[Collected data entries]
(** [decodeURIComponent] on the bytes of the text; [None] stands for the
    [URIError] of a malformed escape. *)
Fixpoint decodeURIComponent (s : string) : option string :=
  match s with
  | EmptyString => Some ""
  | String c rest =>
      if Nat.eqb (nat_of_ascii c) 37 then
        match rest with
        | String h (String l rest') =>
            match hex_val h, hex_val l, decodeURIComponent rest' with
            | Some a, Some b, Some r => Some (String (ascii_of_nat (16 * a + b)) r)
            | _, _, _ => None
            end
        | _ => None
        end
      else
        match decodeURIComponent rest with
        | Some r => Some (String c r)
        | None => None
        end
  end.

(** [s.split(sep)] for a separator of one character. *)
Fixpoint split_on (sep : ascii) (cur : string) (s : string) : list string :=
  match s with
  | EmptyString => [cur]
  | String c rest =>
      if Ascii.eqb c sep then cur :: split_on sep "" rest
      else split_on sep (cur +:+ String c "") rest
  end.

(** The text before the first [sep] and, when there is one, the text
    after it. *)
Fixpoint split_first (sep : ascii) (s : string) : string * option string :=
  match s with
  | EmptyString => ("", None)
  | String c rest =>
      if Ascii.eqb c sep then ("", Some rest)
      else let '(a, b) := split_first sep rest in (String c a, b)
  end.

Task:
Could you set down exactly the lines from the one containing "after it. *)" through the last line of the records above, both included?

Response below:
    after it. *)
Fixpoint split_first (sep : ascii) (s : string) : string * option string :=
  match s with
  | EmptyString => ("", None)
  | String c rest =>
      if Ascii.eqb c sep then ("", Some rest)
      else let '(a, b) := split_first sep rest in (String c a, b)
  end.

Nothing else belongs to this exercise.